Action item
Only the lines below, from the one with "(** ** Rows and tables *)" through the one with "mkPage (page_id p) (page_path p) (page_checksum p) type", are to be written out, exactly.

Stored data entries
-.-.-

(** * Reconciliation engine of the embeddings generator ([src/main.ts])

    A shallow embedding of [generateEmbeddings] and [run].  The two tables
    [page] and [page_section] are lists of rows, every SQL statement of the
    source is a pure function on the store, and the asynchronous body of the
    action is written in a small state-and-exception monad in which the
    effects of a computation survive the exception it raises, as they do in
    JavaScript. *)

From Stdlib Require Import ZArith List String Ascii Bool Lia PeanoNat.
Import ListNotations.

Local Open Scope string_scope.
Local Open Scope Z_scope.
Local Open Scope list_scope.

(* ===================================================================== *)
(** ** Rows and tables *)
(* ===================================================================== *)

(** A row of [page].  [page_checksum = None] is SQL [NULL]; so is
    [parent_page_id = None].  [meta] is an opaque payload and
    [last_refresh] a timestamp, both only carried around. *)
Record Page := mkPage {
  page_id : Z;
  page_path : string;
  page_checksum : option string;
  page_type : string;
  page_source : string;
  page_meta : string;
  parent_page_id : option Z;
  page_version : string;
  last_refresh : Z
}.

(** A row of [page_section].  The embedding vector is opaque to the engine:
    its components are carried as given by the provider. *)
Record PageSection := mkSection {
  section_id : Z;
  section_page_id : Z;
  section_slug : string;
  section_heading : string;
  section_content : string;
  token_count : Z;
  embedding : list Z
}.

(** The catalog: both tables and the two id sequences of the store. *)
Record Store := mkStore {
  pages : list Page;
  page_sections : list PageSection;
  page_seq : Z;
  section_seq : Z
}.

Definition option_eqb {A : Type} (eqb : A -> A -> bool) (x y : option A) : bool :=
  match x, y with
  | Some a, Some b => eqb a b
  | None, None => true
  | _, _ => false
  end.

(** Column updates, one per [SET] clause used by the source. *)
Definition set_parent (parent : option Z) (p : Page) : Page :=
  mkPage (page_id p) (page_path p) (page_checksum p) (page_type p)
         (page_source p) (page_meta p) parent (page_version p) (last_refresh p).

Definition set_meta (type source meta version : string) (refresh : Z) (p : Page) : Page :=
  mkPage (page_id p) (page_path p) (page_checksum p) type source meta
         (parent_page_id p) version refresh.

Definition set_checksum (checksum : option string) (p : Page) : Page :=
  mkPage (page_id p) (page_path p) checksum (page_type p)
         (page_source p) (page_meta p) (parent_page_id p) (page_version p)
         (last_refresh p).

-.-.-

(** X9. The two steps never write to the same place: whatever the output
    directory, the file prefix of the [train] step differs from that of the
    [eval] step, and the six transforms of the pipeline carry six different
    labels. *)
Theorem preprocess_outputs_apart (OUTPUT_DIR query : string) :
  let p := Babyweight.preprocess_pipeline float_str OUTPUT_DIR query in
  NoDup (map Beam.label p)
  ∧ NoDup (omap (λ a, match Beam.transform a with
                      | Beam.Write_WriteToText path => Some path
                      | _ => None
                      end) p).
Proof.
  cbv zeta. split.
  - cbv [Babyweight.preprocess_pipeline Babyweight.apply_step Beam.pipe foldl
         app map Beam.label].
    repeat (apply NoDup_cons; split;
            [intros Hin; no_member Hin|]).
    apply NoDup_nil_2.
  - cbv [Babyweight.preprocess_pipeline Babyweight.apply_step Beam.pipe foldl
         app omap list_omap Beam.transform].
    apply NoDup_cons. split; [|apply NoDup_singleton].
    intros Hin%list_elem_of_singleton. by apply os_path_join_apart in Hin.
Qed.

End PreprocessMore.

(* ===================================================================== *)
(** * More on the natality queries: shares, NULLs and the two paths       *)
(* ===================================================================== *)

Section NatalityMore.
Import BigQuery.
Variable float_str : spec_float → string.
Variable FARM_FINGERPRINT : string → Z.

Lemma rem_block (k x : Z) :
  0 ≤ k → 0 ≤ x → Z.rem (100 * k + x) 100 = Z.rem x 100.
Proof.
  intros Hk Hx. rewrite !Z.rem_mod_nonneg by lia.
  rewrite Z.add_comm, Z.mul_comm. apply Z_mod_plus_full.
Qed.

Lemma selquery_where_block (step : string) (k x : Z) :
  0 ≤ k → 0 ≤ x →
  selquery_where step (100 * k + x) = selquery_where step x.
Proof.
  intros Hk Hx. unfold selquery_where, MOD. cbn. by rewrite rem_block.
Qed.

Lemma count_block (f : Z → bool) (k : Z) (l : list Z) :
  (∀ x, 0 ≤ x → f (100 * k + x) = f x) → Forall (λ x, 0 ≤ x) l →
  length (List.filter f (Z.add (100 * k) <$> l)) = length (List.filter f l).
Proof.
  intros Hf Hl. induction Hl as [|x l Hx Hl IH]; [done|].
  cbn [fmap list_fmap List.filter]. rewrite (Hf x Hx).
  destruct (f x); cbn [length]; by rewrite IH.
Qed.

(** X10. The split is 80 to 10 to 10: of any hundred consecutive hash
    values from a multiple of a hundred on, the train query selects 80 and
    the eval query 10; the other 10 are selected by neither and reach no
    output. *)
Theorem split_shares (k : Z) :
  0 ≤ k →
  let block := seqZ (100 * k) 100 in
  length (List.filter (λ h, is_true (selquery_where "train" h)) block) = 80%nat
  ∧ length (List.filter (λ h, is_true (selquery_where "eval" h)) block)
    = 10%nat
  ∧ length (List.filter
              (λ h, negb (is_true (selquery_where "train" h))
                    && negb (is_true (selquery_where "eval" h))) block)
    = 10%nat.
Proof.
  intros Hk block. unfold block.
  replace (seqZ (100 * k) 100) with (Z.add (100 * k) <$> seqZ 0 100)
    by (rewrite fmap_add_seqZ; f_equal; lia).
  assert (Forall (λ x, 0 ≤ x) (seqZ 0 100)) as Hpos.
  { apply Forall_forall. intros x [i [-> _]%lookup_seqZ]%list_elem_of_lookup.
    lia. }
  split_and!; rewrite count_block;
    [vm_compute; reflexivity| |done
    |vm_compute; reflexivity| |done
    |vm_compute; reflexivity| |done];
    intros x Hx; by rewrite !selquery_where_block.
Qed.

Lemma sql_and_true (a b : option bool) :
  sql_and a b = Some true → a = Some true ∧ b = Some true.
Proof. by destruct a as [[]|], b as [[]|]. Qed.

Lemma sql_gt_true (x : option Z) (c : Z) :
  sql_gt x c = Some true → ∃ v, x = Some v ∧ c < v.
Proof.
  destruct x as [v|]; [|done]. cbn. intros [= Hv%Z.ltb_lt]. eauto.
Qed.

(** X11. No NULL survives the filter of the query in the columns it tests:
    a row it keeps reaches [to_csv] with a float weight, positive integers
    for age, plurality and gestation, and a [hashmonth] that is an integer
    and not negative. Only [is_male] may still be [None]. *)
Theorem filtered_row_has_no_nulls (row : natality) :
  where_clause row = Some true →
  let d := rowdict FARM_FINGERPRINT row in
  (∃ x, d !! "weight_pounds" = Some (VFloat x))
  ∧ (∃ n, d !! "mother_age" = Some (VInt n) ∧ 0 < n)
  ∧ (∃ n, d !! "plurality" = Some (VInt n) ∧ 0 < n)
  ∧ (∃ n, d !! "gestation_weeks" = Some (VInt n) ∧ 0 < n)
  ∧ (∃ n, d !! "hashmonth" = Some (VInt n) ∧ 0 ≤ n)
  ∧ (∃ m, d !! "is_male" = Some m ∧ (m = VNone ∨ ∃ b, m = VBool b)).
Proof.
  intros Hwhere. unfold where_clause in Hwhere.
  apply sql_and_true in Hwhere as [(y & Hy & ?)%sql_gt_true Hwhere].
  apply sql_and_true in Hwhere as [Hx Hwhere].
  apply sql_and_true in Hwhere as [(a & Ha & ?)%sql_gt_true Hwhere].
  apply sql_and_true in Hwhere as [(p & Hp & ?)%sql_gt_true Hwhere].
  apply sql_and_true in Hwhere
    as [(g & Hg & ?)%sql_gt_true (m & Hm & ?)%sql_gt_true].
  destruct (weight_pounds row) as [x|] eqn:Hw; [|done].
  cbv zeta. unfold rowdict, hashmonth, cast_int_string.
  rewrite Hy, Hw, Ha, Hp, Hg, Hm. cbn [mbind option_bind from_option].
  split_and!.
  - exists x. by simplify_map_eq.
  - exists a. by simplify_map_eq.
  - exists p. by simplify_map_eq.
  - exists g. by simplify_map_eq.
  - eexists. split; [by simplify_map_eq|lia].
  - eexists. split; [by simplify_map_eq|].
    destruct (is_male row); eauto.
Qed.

-.-.-

Exercise response
(** ** Rows and tables *)
(* ===================================================================== *)

(** A row of [page].  [page_checksum = None] is SQL [NULL]; so is
    [parent_page_id = None].  [meta] is an opaque payload and
    [last_refresh] a timestamp, both only carried around. *)
Record Page := mkPage {
  page_id : Z;
  page_path : string;
  page_checksum : option string;
  page_type : string;
  page_source : string;
  page_meta : string;
  parent_page_id : option Z;
  page_version : string;
  last_refresh : Z
}.

(** A row of [page_section].  The embedding vector is opaque to the engine:
    its components are carried as given by the provider. *)
Record PageSection := mkSection {
  section_id : Z;
  section_page_id : Z;
  section_slug : string;
  section_heading : string;
  section_content : string;
  token_count : Z;
  embedding : list Z
}.

(** The catalog: both tables and the two id sequences of the store. *)
Record Store := mkStore {
  pages : list Page;
  page_sections : list PageSection;
  page_seq : Z;
  section_seq : Z
}.

Definition option_eqb {A : Type} (eqb : A -> A -> bool) (x y : option A) : bool :=
  match x, y with
  | Some a, Some b => eqb a b
  | None, None => true
  | _, _ => false
  end.

(** Column updates, one per [SET] clause used by the source. *)
Definition set_parent (parent : option Z) (p : Page) : Page :=
  mkPage (page_id p) (page_path p) (page_checksum p) (page_type p)
         (page_source p) (page_meta p) parent (page_version p) (last_refresh p).

Definition set_meta (type source meta version : string) (refresh : Z) (p : Page) : Page :=
  mkPage (page_id p) (page_path p) (page_checksum p) type source meta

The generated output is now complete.